### How to complete this task
Go through the data and copy every line in which "WRan" appears.

─── Material for this task ───

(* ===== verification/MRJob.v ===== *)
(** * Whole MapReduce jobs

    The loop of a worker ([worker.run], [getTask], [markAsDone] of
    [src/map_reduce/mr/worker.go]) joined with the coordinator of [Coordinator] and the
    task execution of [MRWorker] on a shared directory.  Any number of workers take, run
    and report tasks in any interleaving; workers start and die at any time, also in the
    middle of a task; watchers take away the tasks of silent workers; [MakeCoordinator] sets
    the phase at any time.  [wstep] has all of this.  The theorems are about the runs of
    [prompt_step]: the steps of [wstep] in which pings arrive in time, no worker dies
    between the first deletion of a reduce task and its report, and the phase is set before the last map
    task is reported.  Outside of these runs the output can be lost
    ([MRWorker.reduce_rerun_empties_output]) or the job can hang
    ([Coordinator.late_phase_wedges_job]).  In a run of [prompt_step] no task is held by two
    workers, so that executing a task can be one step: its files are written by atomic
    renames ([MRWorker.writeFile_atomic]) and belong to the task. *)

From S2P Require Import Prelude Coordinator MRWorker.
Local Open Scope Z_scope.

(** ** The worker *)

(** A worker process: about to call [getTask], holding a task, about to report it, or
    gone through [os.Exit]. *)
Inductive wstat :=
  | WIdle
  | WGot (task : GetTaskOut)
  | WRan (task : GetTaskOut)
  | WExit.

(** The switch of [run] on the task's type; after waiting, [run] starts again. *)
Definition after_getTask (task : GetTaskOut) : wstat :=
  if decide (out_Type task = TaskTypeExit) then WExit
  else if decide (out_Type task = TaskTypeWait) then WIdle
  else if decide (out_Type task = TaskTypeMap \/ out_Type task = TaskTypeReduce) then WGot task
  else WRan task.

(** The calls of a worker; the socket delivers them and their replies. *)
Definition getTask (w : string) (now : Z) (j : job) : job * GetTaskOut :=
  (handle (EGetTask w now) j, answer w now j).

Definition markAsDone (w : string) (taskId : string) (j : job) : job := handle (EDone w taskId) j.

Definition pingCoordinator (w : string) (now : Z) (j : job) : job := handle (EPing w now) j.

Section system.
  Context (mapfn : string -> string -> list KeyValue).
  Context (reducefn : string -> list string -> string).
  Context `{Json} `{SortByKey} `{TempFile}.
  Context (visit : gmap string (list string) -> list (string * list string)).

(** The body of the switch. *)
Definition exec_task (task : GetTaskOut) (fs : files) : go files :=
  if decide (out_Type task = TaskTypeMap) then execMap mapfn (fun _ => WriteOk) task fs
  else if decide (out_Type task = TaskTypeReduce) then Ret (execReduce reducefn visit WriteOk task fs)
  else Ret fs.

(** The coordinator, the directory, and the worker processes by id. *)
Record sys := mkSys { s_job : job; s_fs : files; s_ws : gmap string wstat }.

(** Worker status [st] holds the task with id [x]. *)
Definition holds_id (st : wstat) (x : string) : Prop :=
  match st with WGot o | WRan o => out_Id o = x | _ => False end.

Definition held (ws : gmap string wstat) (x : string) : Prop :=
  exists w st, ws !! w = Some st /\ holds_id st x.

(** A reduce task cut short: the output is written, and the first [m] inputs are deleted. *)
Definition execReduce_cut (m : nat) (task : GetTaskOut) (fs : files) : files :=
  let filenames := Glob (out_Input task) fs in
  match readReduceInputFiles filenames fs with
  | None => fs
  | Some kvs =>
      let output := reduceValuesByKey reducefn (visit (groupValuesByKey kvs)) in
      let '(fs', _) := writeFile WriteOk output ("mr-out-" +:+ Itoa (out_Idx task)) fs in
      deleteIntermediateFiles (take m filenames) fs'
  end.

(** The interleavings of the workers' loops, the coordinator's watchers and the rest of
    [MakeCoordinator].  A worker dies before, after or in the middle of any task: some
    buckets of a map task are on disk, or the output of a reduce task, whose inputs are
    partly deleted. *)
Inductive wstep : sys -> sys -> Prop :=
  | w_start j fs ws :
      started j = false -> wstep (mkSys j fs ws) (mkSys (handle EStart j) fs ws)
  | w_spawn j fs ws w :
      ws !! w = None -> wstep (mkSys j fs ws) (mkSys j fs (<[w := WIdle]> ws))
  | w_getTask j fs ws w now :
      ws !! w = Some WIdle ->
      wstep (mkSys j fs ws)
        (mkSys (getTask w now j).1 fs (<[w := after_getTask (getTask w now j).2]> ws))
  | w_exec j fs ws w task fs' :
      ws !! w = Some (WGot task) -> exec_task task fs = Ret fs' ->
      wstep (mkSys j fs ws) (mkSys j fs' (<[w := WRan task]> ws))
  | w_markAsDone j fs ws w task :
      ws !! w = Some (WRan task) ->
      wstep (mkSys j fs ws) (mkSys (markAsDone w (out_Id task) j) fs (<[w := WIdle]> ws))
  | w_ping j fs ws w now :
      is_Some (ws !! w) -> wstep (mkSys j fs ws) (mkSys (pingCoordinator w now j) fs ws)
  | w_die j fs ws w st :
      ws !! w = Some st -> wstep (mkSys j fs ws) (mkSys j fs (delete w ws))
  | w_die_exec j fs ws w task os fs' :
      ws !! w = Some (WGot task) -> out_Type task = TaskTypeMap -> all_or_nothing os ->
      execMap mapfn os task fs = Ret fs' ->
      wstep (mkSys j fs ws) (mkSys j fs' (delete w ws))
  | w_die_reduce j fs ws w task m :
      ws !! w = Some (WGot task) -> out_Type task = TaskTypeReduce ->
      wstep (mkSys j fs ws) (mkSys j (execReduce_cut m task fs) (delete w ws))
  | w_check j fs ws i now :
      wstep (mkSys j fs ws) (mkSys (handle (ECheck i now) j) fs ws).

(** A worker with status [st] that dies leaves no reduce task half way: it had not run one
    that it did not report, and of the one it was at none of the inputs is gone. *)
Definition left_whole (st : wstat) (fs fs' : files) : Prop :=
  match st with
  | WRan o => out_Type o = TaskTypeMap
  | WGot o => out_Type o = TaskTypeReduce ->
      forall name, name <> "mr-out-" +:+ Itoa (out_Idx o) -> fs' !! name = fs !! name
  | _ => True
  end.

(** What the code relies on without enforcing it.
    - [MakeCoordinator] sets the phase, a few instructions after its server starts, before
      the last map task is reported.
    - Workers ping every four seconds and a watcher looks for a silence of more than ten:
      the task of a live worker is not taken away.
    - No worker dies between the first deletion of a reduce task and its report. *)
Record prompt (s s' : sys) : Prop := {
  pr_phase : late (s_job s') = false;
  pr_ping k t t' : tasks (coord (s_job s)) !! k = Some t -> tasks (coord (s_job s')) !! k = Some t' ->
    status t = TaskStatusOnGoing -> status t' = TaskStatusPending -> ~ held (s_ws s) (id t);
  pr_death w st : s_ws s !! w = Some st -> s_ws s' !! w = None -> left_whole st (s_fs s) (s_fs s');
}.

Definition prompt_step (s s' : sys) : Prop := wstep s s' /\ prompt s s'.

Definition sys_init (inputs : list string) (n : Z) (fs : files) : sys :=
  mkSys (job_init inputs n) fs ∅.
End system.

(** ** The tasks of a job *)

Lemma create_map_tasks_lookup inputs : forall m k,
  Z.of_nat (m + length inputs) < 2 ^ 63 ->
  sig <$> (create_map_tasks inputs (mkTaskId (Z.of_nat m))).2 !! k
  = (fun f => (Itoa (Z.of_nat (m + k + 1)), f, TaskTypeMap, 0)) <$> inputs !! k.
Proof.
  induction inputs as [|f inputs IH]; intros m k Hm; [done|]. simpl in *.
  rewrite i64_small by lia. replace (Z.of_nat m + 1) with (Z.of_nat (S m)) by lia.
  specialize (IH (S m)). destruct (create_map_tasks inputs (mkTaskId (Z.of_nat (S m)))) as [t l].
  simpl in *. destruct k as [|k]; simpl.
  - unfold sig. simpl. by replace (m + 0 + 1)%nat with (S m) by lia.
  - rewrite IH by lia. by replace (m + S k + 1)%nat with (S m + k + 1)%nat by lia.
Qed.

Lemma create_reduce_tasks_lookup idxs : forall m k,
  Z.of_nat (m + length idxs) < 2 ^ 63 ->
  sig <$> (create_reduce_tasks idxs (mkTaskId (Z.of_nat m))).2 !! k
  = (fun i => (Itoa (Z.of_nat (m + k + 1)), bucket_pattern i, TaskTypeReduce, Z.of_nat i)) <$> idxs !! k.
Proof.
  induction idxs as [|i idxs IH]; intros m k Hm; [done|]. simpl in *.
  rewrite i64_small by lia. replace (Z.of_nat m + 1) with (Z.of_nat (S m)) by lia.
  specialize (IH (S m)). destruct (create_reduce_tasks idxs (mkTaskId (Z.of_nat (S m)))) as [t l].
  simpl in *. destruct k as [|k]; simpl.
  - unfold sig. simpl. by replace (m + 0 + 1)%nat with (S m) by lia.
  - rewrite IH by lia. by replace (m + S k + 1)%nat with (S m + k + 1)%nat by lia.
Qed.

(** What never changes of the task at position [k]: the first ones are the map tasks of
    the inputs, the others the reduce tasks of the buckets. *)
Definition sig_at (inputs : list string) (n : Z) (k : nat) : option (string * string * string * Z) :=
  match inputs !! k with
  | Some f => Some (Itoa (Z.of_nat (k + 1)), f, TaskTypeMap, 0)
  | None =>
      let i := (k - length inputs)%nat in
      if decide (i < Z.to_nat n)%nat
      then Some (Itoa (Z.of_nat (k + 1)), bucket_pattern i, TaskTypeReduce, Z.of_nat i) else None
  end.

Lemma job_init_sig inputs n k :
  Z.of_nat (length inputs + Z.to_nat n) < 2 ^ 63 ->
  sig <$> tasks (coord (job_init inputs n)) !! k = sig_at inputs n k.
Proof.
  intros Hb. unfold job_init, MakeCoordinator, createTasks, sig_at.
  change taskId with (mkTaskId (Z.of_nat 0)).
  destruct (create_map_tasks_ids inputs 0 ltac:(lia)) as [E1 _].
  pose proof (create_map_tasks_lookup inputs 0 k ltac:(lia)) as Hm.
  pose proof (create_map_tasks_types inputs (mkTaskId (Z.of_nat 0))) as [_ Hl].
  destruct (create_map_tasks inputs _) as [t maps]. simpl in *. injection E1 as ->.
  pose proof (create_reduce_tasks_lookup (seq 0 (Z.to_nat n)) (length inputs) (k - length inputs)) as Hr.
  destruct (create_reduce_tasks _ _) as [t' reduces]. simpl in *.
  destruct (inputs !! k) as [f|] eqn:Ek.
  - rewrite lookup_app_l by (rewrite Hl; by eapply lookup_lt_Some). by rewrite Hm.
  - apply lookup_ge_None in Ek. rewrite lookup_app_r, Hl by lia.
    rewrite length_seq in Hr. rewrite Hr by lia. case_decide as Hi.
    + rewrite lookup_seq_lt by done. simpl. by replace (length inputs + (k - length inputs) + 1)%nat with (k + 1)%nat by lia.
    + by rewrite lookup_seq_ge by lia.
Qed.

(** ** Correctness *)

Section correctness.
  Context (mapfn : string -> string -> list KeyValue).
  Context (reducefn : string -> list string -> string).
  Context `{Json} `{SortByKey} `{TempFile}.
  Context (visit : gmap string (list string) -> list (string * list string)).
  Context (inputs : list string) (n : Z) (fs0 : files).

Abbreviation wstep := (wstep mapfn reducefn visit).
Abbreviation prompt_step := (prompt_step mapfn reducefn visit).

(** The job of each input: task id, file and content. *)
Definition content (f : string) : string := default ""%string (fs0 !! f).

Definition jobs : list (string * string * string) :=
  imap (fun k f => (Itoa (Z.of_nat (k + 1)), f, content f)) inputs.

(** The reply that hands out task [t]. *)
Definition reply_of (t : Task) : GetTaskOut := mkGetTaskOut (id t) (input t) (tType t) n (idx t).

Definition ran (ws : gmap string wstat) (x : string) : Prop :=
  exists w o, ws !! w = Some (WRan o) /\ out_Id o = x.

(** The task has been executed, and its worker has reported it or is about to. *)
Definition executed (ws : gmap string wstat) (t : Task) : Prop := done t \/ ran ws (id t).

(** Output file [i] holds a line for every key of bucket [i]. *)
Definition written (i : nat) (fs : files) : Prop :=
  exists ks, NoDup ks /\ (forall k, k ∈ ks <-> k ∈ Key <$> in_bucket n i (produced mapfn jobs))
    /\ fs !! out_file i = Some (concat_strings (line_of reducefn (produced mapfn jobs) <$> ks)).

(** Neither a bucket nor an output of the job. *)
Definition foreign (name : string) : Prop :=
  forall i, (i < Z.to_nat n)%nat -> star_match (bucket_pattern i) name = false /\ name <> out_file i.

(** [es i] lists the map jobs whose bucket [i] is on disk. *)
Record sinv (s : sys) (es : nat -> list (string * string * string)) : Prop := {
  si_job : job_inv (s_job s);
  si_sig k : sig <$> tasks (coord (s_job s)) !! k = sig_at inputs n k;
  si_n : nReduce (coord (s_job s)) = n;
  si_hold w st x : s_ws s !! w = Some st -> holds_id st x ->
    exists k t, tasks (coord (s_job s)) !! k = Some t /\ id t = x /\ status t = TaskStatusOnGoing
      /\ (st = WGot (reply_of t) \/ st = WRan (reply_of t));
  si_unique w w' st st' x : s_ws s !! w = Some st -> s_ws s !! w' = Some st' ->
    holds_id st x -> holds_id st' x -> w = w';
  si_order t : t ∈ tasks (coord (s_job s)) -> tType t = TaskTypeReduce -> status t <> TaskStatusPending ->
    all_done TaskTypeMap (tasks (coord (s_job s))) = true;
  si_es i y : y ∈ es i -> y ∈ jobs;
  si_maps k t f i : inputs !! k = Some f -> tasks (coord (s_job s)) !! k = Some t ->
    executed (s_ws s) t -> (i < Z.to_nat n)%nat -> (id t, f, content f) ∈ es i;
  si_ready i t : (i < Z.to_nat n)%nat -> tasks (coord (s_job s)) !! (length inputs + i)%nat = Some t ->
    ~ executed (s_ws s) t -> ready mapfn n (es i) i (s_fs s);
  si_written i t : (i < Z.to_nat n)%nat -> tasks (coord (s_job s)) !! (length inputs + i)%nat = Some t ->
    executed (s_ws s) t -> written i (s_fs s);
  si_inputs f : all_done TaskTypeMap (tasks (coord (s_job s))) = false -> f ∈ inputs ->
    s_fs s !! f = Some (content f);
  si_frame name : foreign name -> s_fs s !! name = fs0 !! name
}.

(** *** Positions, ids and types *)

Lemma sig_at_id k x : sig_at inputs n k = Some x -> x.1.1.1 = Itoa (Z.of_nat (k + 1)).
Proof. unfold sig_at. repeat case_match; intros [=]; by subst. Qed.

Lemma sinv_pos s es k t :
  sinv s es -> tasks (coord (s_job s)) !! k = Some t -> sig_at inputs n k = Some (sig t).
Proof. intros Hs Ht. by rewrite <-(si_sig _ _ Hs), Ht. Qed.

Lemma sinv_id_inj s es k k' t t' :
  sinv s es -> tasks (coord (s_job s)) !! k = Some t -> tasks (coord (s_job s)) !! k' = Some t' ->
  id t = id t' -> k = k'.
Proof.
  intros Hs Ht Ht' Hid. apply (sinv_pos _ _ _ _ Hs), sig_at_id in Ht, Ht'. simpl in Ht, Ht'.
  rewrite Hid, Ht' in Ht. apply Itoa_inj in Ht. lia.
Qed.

───

### Output for this task
  | WRan (task : GetTaskOut)
  else WRan task.
  match st with WGot o | WRan o => out_Id o = x | _ => False end.
      wstep (mkSys j fs ws) (mkSys j fs' (<[w := WRan task]> ws))
      ws !! w = Some (WRan task) ->
  | WRan o => out_Type o = TaskTypeMap
  exists w o, ws !! w = Some (WRan o) /\ out_Id o = x.
      /\ (st = WGot (reply_of t) \/ st = WRan (reply_of t));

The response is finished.